"It's more about the signal it sends to the rest of the world. It's about China standing with Asean."
While that was good, it was likely any commercial gains would be limited until India joined, he said.
"It sends a very positive signal so let's bank that," Jacobi says.
Even without India the RCEP group still represents more than 50 per cent of New Zealand's total exports.
For those other countries it would be a case of incrementally improving existing agreements.
"We'd probably be extending some of the agreements we've got in areas that have been difficult … so I would look for things in the services area, or in investment rules," Jacobi said.

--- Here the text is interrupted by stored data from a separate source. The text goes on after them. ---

(** The stack that CloudFormation holds after [createStack] with the
    specification of the fixtures. *)
Lemma policy_fields_round_trip_witness :
  exists s,
    aws.mapToManagedStack fixtures.parseTime fixtures.base64Decode
      fixtures.unmarshalListeners
      (cloudformation.mkStack (Some "stack")
         (Some cloudformation.StackStatusCreateComplete) None []
         (aws.stackParameters unit fixtures.sprintfSeconds fixtures.spec)
         (aws.stackTagList unit fixtures.alarmsHash fixtures.formatTime
            fixtures.marshalListeners fixtures.base64Encode fixtures.spec))
    = (s, None)
    /\ aws.Scheme s = "internet-facing"
    /\ aws.SecurityGroup s = "sg-default"
    /\ aws.SSLPolicy s = "ELBSecurityPolicy-2016-08"
    /\ aws.IpAddressType s = "ipv4"
    /\ aws.LoadBalancerType s = "network"
    /\ aws.HTTP2 s = true
    /\ aws.WAFWebACLID s = "waf-1".
Proof.
  eexists. split; [vm_compute; reflexivity|].
  apply (policy_fields_round_trip unit fixtures.sprintfSeconds
           fixtures.parseTime fixtures.base64Decode fixtures.unmarshalListeners
           fixtures.spec (Some "stack")
           (Some cloudformation.StackStatusCreateComplete) None []
           (aws.stackTagList unit fixtures.alarmsHash fixtures.formatTime
              fixtures.marshalListeners fixtures.base64Encode fixtures.spec)).
  vm_compute. reflexivity.
Defined.

(** The same stack: certificate, owner, alarm hash and listener come back. *)
Lemma tags_of_specification_round_trip_witness :
  exists s,
    aws.mapToManagedStack fixtures.parseTime fixtures.base64Decode
      fixtures.unmarshalListeners
      (cloudformation.mkStack (Some "stack")
         (Some cloudformation.StackStatusCreateComplete) None []
         (aws.stackParameters unit fixtures.sprintfSeconds fixtures.spec)
         (aws.stackTagList unit fixtures.alarmsHash fixtures.formatTime
            fixtures.marshalListeners fixtures.base64Encode fixtures.spec))
    = (s, None)
    /\ aws.CertificateARNs s = <["arn:A" := fixtures.tomorrow]> ∅
    /\ aws.OwnerIngress s = "default/myingress"
    /\ aws.CWAlarmConfigHash s = "alarm-hash"
    /\ fixtures.unmarshalListeners
         (fixtures.base64Decode
            (fixtures.base64Encode
               (fixtures.marshalListeners [fixtures.storedListener])))
       = inr (aws.ExtraListeners s).
Proof.
  eexists. split; [vm_compute; reflexivity|].
  pose proof (tags_of_specification_round_trip unit fixtures.alarmsHash
                fixtures.formatTime fixtures.marshalListeners
                fixtures.base64Encode fixtures.parseTime fixtures.base64Decode
                fixtures.unmarshalListeners fixtures.spec (Some "stack")
                (Some cloudformation.StackStatusCreateComplete) None []
                (aws.stackParameters unit fixtures.sprintfSeconds fixtures.spec))
    as H.
  apply H.
  - intros k Hk.
    assert (Hteam : k = "team").
    { destruct Hk as [v Hv]. unfold fixtures.spec in Hv. cbn [aws.spec_tags] in Hv.
      apply lookup_insert_Some in Hv as [[<- _] | [_ Hv]]; [reflexivity|].
      rewrite lookup_empty in Hv. discriminate. }
    subst k. repeat split; try discriminate.
  - vm_compute. reflexivity.
Defined.

(** ** Stacks: the requests of an update and of a deletion *)

Section OperationProperties.

Variable CloudWatchAlarm : Type.
Variable cwAlarms_Hash : list CloudWatchAlarm -> string.
Variable time_Format_RFC3339 : Time -> string.
Variable json_Marshal : list aws.ExtraListener -> string.
Variable base64_EncodeToString : string -> string.
Variable Sprintf_seconds : Z -> string.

"I doubt that on market access there is much more that can be squeezed out, but you never know."
India opted not to agree to the text, citing significant concerns about opening its markets to goods from China and - crucially for New Zealand - foreign dairy companies.
However it has retained the right to sign up if issues can be worked through.
The next opportunity for progress was likely at a meeting in February, Jacobi said.
The agreement had a least been a boost for those that believed these big plurilateral deals were still possible, he said.
"But the trade war casts a big shadow and I think we've got a lot of work to do to get us back to where we were."
"I'm pleased to see we're still making progress, that our Government is still in the business of being able to deliver trade agreements."
Overall Jacobi said he was still quite pessimistic about the global trade environment.
The fallout from US/China trade tensions has seen global trade volumes falling in the past year, slowing economic growth.
"I think protectionism is still a problem," he said. "The really disturbing part about the [global trade slowdown] is we don't actually need to be here."
"The global economy was actually on a pathway to a very sound recovery and the global community is doing this to itself."